§ **What you have to do**
One part of the entries below is wanted: the lines from the one containing "<? zlen chunk)))" through the one containing "transfer_id : Z;". Write those out exactly and nothing else.

§ **Collected data entries**
┌────────

(* ===== verification/Bulk.v ===== *)
(** Bulk transfers ([core/src/datum/bulk.rs]): the fragment decoder, the
    acknowledgement and the reassembler, which keeps one transfer in progress.
    The reassembler's step is stated against the chunks of the transfer. *)
From S2P Require Import Prelude Reader Framing.

Definition ACK_MARKER : bytes := zb <$> [0x44; 0x42; 0x41; 0x01].
Definition DBF_MARKER : bytes := zb <$> [0x44; 0x42; 0x46; 0x01].
Definition FRAGMENT_DATA_SIZE : Z := 16 * 1024.
Definition MAX_TRANSFER_SIZE : Z := Z.shiftl 1 CMD_LEN_BITS.

Inductive BulkError :=
| BadMarker
| BulkTruncated (t : Truncated)
| BadChunk (n : Z)
| ZeroId
| BadSize (n : Z)
| WrongTransfer (want got : Z)
| WrongOffset (want got : Z)
| SizeChanged (want got : Z)
| NotAtStart.

#[global] Instance BulkError_from : FromTruncated BulkError := BulkTruncated.

Record Fragment := {
  fragment_id : Z;
  fragment_total_size : Z;
  fragment_offset : Z;
  fragment_data : bytes;
}.

Definition decode_fragment_from : parser BulkError Fragment :=
  marker ← arr (length DBF_MARKER) "marker";
  _ ← require (bool_decide (marker = DBF_MARKER)) BadMarker;
  id ← u32 "transfer id";
  total_size ← u32 "total size";
  offset ← u32 "offset";
  c ← get_reader;
  let chunk := rest c in
  _ ← require (negb (bool_decide (chunk = []) || (FRAGMENT_DATA_SIZE <? zlen chunk)))
        (BadChunk (zlen chunk));
  mret {| fragment_id := id; fragment_total_size := total_size;
          fragment_offset := offset; fragment_data := chunk |}.

Definition decode_fragment (data : bytes) : result BulkError Fragment :=
  parse_all decode_fragment_from data.

Record Ack := { ack_id : Z; next_offset : Z }.

Definition encode_ack (a : Ack) : bytes := ACK_MARKER ++ le 4 (ack_id a) ++ le 4 (next_offset a).

Record Transfer := { transfer_id : Z; total_size : Z; buf : bytes }.

Record Reassembler := { transfer : option Transfer }.

Definition reassembler_new : Reassembler := {| transfer := None |}.

(** The bytes received so far, once the fragment is known to continue the
    transfer in progress. *)
Definition received (r : Reassembler) (f : Fragment) : result BulkError Z :=
  match transfer r with
  | None => _ ← ensure (fragment_offset f =? 0) NotAtStart; Ok 0
  | Some t =>
    _ ← ensure (transfer_id t =? fragment_id f) (WrongTransfer (transfer_id t) (fragment_id f));
    _ ← ensure (total_size t =? fragment_total_size f)
          (SizeChanged (total_size t) (fragment_total_size f));
    _ ← ensure (wrap 32 (zlen (buf t)) =? fragment_offset f)
          (WrongOffset (wrap 32 (zlen (buf t))) (fragment_offset f));
    Ok (zlen (buf t))
  end.

(** [Reassembler::accept]: the acknowledgement, the payload when the fragment
    completes it, and the reassembler after. An error leaves it as it was. *)
Definition accept (r : Reassembler) (f : Fragment)
    : result BulkError (Ack * option bytes * Reassembler) :=
  _ ← ensure (negb (fragment_id f =? 0)) ZeroId;
  _ ← ensure (negb ((fragment_total_size f =? 0) || (MAX_TRANSFER_SIZE <? fragment_total_size f)))
        (BadSize (fragment_total_size f));
  received ← received r f;
  _ ← ensure (negb (fragment_total_size f <? received + zlen (fragment_data f)))
        (BadChunk (zlen (fragment_data f)));
  let t := default {| transfer_id := fragment_id f;
                      total_size := fragment_total_size f; buf := [] |} (transfer r) in
  let t := {| transfer_id := transfer_id t; total_size := total_size t;
              buf := buf t ++ fragment_data f |} in
  let ack := {| ack_id := transfer_id t; next_offset := wrap 32 (zlen (buf t)) |} in
  let done := wrap 32 (zlen (buf t)) =? total_size t in
  if done then Ok (ack, Some (buf t), {| transfer := None |})
  else Ok (ack, None, {| transfer := Some t |}).

Definition reset (r : Reassembler) : Reassembler := {| transfer := None |}.

(** ** The transfer in progress *)

(** The transfer in progress is short of its size, which is within bounds. *)
Definition reassembler_wf (r : Reassembler) : Prop :=
  match transfer r with
  | None => True
  | Some t => transfer_id t <> 0 /\ 0 < total_size t <= MAX_TRANSFER_SIZE /\
              zlen (buf t) < total_size t
  end.

Definition progress (r : Reassembler) : bytes :=
  match transfer r with None => [] | Some t => buf t end.

Lemma transfer_small n : 0 <= n <= MAX_TRANSFER_SIZE -> wrap 32 n = n.
Proof.
  intros Hn. apply wrap_small. unfold uint. change MAX_TRANSFER_SIZE with (2 ^ 22) in Hn. lia.
Qed.

(** What a reassembler accepts, and what it answers. *)
Lemma accept_spec r f out :
  reassembler_wf r -> accept r f = Ok out ->
  fragment_id f <> 0 /\ 0 < fragment_total_size f <= MAX_TRANSFER_SIZE /\
  fragment_offset f = zlen (progress r) /\
  zlen (progress r ++ fragment_data f) <= fragment_total_size f /\
  (forall t, transfer r = Some t -> transfer_id t = fragment_id f /\
     total_size t = fragment_total_size f) /\
  out =
    (let buf := progress r ++ fragment_data f in
     ({| ack_id := fragment_id f; next_offset := zlen buf |},
      (if zlen buf =? fragment_total_size f then Some buf else None),
      {| transfer := if zlen buf =? fragment_total_size f then None
                     else Some {| transfer_id := fragment_id f;
                                  total_size := fragment_total_size f; buf := buf |} |})).
Proof.
  unfold accept, reassembler_wf, progress. intros Hwf Hacc.
  destruct (Z.eqb_spec (fragment_id f) 0) as [|Hid]; [done|]. cbn [negb ensure mbind result_bind] in Hacc.
  destruct (Z.eqb_spec (fragment_total_size f) 0) as [|Hts]; [done|].
  destruct (Z.ltb_spec MAX_TRANSFER_SIZE (fragment_total_size f)) as [|Hts']; [done|].
  cbn [orb negb ensure mbind result_bind] in Hacc.
  unfold received in Hacc. pose proof (zlen_nonneg (fragment_data f)).
  assert (0 <= fragment_total_size f -> 0 < fragment_total_size f) by lia.
  destruct (transfer r) as [t|].
  - destruct Hwf as (_ & Hsize & Hlt). pose proof (zlen_nonneg (buf t)).
    rewrite (transfer_small (zlen (buf t))) in Hacc by lia.
    destruct (Z.eqb_spec (transfer_id t) (fragment_id f)) as [Hi|]; [|done].
    cbn [ensure mbind result_bind] in Hacc.
    destruct (Z.eqb_spec (total_size t) (fragment_total_size f)) as [Ht|]; [|done].
    cbn [ensure mbind result_bind] in Hacc.
    destruct (Z.eqb_spec (zlen (buf t)) (fragment_offset f)) as [Ho|]; [|done].
    cbn [ensure mbind result_bind] in Hacc.
    destruct (Z.ltb_spec (fragment_total_size f) (zlen (buf t) + zlen (fragment_data f))); [done|].
    cbn [negb ensure mbind result_bind default from_option id transfer_id total_size buf] in Hacc.
    rewrite zlen_app, (transfer_small (zlen (buf t) + _)), Hi, Ht in Hacc by lia.
    split_and!; try lia; try done.
    + by rewrite zlen_app.
    + by intros ? [= <-].
    + rewrite zlen_app. cbn zeta. case_test; simplify_eq; congruence.
  - destruct (Z.eqb_spec (fragment_offset f) 0) as [Ho|]; [|done].
    cbn [ensure mbind result_bind] in Hacc.
    destruct (Z.ltb_spec (fragment_total_size f) (0 + zlen (fragment_data f))); [done|].
    cbn [negb ensure mbind result_bind default from_option id transfer_id total_size buf app] in Hacc.
    assert (0 < fragment_total_size f <= MAX_TRANSFER_SIZE) by lia.
    rewrite (transfer_small (zlen _)) in Hacc by lia.
    split_and!; try lia; try done. cbn [app]. case_test; simplify_eq; done.
Qed.

Lemma reassembler_wf_accept r f a p r' :
  reassembler_wf r -> accept r f = Ok (a, p, r') -> reassembler_wf r'.
Proof.
  intros Hwf Hacc. apply accept_spec in Hacc as (Hid & Hts & _ & Hle & _ & Hout); [|done].
  cbn zeta in Hout. injection Hout as _ _ ->. unfold reassembler_wf. cbn [transfer].
  case_test; [done|]. reflect_Z. cbn [transfer_id total_size buf]. split_and!; lia || done.
Qed.

(** ** Sequences of fragments *)

(** The fragments in the order they arrive; a refused fragment changes nothing,
    as the caller drops the connection or the message. *)
Fixpoint run (r : Reassembler) (fs : list Fragment) : list bytes * Reassembler :=
  match fs with
  | [] => ([], r)
  | f :: fs =>
    match accept r f with
    | Ok (_, payload, r) =>
      let '(out, r) := run r fs in (option_list payload ++ out, r)
    | Err _ => run r fs
    end
  end.

(** The fragments a payload is sent as, from an offset on. *)
Fixpoint fragments (id size offset : Z) (chunks : list bytes) : list Fragment :=
  match chunks with
  | [] => []
  | c :: chunks =>
    {| fragment_id := id; fragment_total_size := size; fragment_offset := offset;
       fragment_data := c |} :: fragments id size (offset + zlen c) chunks
  end.

Definition chunk_ok (c : bytes) : Prop := 0 < zlen c <= FRAGMENT_DATA_SIZE.

Lemma zlen_join_nonneg (chunks : list bytes) : 0 <= zlen (mjoin chunks).
Proof. apply zlen_nonneg. Qed.

Lemma run_fragments id chunks r size :
  reassembler_wf r ->
  id <> 0 ->
  Forall chunk_ok chunks -> chunks <> [] ->
  size = zlen (progress r ++ mjoin chunks) ->
  size <= MAX_TRANSFER_SIZE ->
  (forall t, transfer r = Some t -> transfer_id t = id /\ total_size t = size) ->
  run r (fragments id size (zlen (progress r)) chunks) =
  ([progress r ++ mjoin chunks], {| transfer := None |}).
Proof.
  intros Hwf Hid Hchunks Hne. revert r Hwf.
  induction Hchunks as [|c chunks Hc Hchunks IH]; intros r Hwf Es Hsize Ht; [done|].
  cbn [fragments run]. destruct Hc as [Hc _].
  change (mjoin (c :: chunks)) with (c ++ mjoin chunks) in *.
  assert (size = zlen (progress r) + zlen c + zlen (mjoin chunks)) as Hs
    by (rewrite Es, !zlen_app; lia).
  pose proof (zlen_join_nonneg chunks). pose proof (zlen_nonneg (progress r)).
  destruct (accept r _) as [[[a p] r']|e] eqn:Hacc.
  - pose proof (reassembler_wf_accept _ _ _ _ _ Hwf Hacc) as Hwf'.
    apply accept_spec in Hacc as (_ & _ & _ & _ & _ & Hout); [|done].
    cbn [fragment_id fragment_total_size fragment_data] in Hout. injection Hout as _ -> ->.
    destruct chunks as [|c' chunks'].
    + change (mjoin []) with (@nil byte) in *. rewrite zlen_nil in Hs.
      rewrite (proj2 (Z.eqb_eq _ size)) by (rewrite zlen_app; lia).
      by rewrite app_nil_r.
    + assert (0 < zlen (mjoin (c' :: chunks'))).
      { change (mjoin (c' :: chunks')) with (c' ++ mjoin chunks').
        apply Forall_cons in Hchunks as [[] _]. rewrite zlen_app.
        pose proof (zlen_join_nonneg chunks'). lia. }
      rewrite (proj2 (Z.eqb_neq _ _)) in * by (rewrite zlen_app; lia).
      rewrite <- zlen_app. cbn [option_list].
      specialize (IH ltac:(done) _ Hwf'). cbn [progress transfer buf] in IH.
      rewrite <- app_assoc in IH. rewrite IH; [done..|]. by intros t [= <-].
  - exfalso. unfold accept in Hacc. cbn [fragment_id fragment_total_size fragment_data] in Hacc.
    rewrite (proj2 (Z.eqb_neq id 0)) in Hacc by done.
    rewrite (proj2 (Z.eqb_neq size 0)), (proj2 (Z.ltb_ge _ size)) in Hacc by lia.
    cbn [negb orb ensure mbind result_bind] in Hacc.
    assert (received r {| fragment_id := id; fragment_total_size := size;
      fragment_offset := zlen (progress r); fragment_data := c |} = Ok (zlen (progress r))) as Hr.
    { unfold received, progress, reassembler_wf in *. destruct (transfer r) as [t|].
      - destruct (Ht t eq_refl) as [-> ->]. cbn [fragment_id fragment_total_size fragment_offset].
        rewrite transfer_small by lia. by rewrite !Z.eqb_refl.
      - done. }
    rewrite Hr in Hacc. cbn [mbind result_bind] in Hacc.
    rewrite (proj2 (Z.ltb_ge size _)) in Hacc by lia.
    cbn [negb ensure mbind result_bind] in Hacc. by case_test.
Qed.

(** a payload split into any fragments of legal size is handed up whole,
    exactly once and at the last fragment, and the reassembler is ready for the
    next transfer: a payload of up to 4 MiB survives the fragmentation. *)
Theorem reassemble_payload (id : Z) (chunks : list bytes) :
  id <> 0 -> chunks <> [] -> Forall chunk_ok chunks ->
  zlen (mjoin chunks) <= MAX_TRANSFER_SIZE ->
  run reassembler_new (fragments id (zlen (mjoin chunks)) 0 chunks) =
  ([mjoin chunks], reassembler_new).
Proof.
  intros Hid Hne Hchunks Hsize.
  by apply (run_fragments id chunks reassembler_new (zlen (mjoin chunks))).
Qed.

Lemma reassemble_payload_witness :
  run reassembler_new (fragments 7 5 0 [zeros 3; [zb 1; zb 2]]) =
  ([zeros 3 ++ [zb 1; zb 2]], reassembler_new).
Proof.
  apply (reassemble_payload 7 [zeros 3; [zb 1; zb 2]]); [done|done| |done].
  by repeat (apply Forall_nil_2 || (apply Forall_cons_2; [by vm_compute|])).
Defined.

(** A trace of [run]: the payloads are what was in progress with the data of
    accepted fragments, cut at the completed transfers. *)
Definition accepted_data (r : Reassembler) (f : Fragment) : bytes :=
  if is_ok (accept r f) then fragment_data f else [].

Fixpoint accepted (r : Reassembler) (fs : list Fragment) : bytes :=
  match fs with
  | [] => []
  | f :: fs => accepted_data r f ++
      accepted (match accept r f with Ok (_, _, r') => r' | Err _ => r end) fs
  end.

(** whatever fragments arrive, in whatever order, the payloads handed up
    and the bytes still held are exactly the accepted fragments' data in their
    order of arrival, no more than one transfer is held, and it stays under the
    4 MiB bound. *)
Theorem reassembler_conserves (r : Reassembler) (fs : list Fragment) :
  reassembler_wf r ->
  let '(payloads, r') := run r fs in
  progress r ++ accepted r fs = mjoin payloads ++ progress r' /\
  reassembler_wf r' /\ zlen (progress r') < MAX_TRANSFER_SIZE /\
  Forall (fun p => 0 < zlen p <= MAX_TRANSFER_SIZE) payloads.
Proof.
  revert r; induction fs as [|f fs IH]; intros r Hwf; cbn [run accepted].
  - split_and!; [by rewrite app_nil_r|done| |done].
    unfold progress, reassembler_wf in *. destruct (transfer r); [lia|done].
  - unfold accepted_data. destruct (accept r f) as [[[a p] r1]|e] eqn:Hacc; cbn [is_ok].
    + pose proof (reassembler_wf_accept _ _ _ _ _ Hwf Hacc) as Hwf1.
      specialize (IH r1 Hwf1). destruct (run r1 fs) as [out r2].
      destruct IH as (Heq & Hwf2 & Hlen & Hall).
      apply accept_spec in Hacc as (_ & Hts & _ & Hle & _ & Hout); [|done].
      cbn zeta in Hout. injection Hout as _ -> ->. rewrite app_assoc.
      destruct (Z.eqb_spec (zlen (progress r ++ fragment_data f)) (fragment_total_size f)) as [He|].
      * cbn [option_list app progress transfer] in *. split_and!; [|done..|].
        -- rewrite Heq. apply app_assoc.
        -- constructor; [lia|done].
      * cbn [option_list app progress transfer buf] in *. by rewrite Heq.
    + apply (IH r Hwf).
Qed.

Lemma reassembler_conserves_witness :
  let f := {| fragment_id := 1; fragment_total_size := 2; fragment_offset := 0;
              fragment_data := zeros 2 |} in
  let '(payloads, r') := run reassembler_new [f; f] in
  progress reassembler_new ++ accepted reassembler_new [f; f] = mjoin payloads ++ progress r' /\
  reassembler_wf r' /\ zlen (progress r') < MAX_TRANSFER_SIZE /\
  Forall (fun p => 0 < zlen p <= MAX_TRANSFER_SIZE) payloads.
Proof. intros f. apply (reassembler_conserves reassembler_new [f; f]). done. Defined.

└────────

§ **Written answer**
  _ ← require (negb (bool_decide (chunk = []) || (FRAGMENT_DATA_SIZE <? zlen chunk)))
        (BadChunk (zlen chunk));
  mret {| fragment_id := id; fragment_total_size := total_size;
          fragment_offset := offset; fragment_data := chunk |}.

Definition decode_fragment (data : bytes) : result BulkError Fragment :=
  parse_all decode_fragment_from data.

Record Ack := { ack_id : Z; next_offset : Z }.

Definition encode_ack (a : Ack) : bytes := ACK_MARKER ++ le 4 (ack_id a) ++ le 4 (next_offset a).

Record Transfer := { transfer_id : Z; total_size : Z; buf : bytes }.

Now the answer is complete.